_ASSIGNMENT_
Please restate exactly what appears in the records below from the first line to the line where "[discriminate|]." is, that line included.

-------- THE DATA --------

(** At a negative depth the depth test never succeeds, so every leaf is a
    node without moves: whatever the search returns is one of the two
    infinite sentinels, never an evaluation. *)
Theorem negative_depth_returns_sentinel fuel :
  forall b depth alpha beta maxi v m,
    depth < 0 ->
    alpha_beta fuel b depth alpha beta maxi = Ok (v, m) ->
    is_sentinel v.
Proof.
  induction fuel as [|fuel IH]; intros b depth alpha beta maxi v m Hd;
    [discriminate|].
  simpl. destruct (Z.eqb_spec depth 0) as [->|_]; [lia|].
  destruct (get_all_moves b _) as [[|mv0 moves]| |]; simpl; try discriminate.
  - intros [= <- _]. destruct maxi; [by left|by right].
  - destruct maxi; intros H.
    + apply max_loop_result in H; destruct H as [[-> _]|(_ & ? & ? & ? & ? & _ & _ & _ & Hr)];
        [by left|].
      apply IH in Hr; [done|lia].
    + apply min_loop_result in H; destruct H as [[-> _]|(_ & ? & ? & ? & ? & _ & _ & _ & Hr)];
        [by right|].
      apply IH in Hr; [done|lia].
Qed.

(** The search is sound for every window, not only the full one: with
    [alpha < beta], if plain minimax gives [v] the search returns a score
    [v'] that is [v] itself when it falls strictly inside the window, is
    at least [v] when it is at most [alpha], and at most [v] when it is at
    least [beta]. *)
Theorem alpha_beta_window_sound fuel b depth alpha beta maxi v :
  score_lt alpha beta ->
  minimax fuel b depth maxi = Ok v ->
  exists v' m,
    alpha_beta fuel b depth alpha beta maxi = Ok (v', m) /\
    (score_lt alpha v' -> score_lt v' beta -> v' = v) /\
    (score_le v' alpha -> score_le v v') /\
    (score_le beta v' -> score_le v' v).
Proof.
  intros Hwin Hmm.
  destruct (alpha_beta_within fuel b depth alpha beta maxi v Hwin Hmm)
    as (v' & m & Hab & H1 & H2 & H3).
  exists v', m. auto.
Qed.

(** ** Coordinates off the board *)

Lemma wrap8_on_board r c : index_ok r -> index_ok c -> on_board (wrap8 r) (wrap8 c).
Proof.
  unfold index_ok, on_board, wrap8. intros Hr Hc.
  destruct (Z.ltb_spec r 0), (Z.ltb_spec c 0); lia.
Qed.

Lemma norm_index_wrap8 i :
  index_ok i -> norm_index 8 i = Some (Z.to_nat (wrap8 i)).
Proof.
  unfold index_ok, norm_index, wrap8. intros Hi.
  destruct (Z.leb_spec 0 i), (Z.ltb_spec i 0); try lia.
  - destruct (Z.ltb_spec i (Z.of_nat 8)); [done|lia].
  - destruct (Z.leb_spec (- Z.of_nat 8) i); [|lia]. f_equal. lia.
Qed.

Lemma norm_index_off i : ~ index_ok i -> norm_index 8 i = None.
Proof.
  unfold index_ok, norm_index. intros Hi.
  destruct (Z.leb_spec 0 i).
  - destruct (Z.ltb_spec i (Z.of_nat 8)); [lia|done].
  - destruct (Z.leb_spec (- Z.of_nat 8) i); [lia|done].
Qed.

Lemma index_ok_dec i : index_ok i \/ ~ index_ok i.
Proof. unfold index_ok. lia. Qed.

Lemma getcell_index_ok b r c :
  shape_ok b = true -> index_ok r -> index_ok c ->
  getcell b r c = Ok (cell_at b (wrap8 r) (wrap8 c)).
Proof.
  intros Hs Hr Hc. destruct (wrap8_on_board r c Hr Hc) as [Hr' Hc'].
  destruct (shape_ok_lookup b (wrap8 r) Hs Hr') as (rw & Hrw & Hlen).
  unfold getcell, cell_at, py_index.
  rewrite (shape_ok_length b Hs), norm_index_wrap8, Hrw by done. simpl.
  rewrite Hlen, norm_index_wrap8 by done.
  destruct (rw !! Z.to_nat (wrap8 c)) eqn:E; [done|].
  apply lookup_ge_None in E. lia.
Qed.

--------

_TASK SOLUTION_
(** At a negative depth the depth test never succeeds, so every leaf is a
    node without moves: whatever the search returns is one of the two
    infinite sentinels, never an evaluation. *)
Theorem negative_depth_returns_sentinel fuel :
  forall b depth alpha beta maxi v m,
    depth < 0 ->
    alpha_beta fuel b depth alpha beta maxi = Ok (v, m) ->
    is_sentinel v.
Proof.
  induction fuel as [|fuel IH]; intros b depth alpha beta maxi v m Hd;
    [discriminate|].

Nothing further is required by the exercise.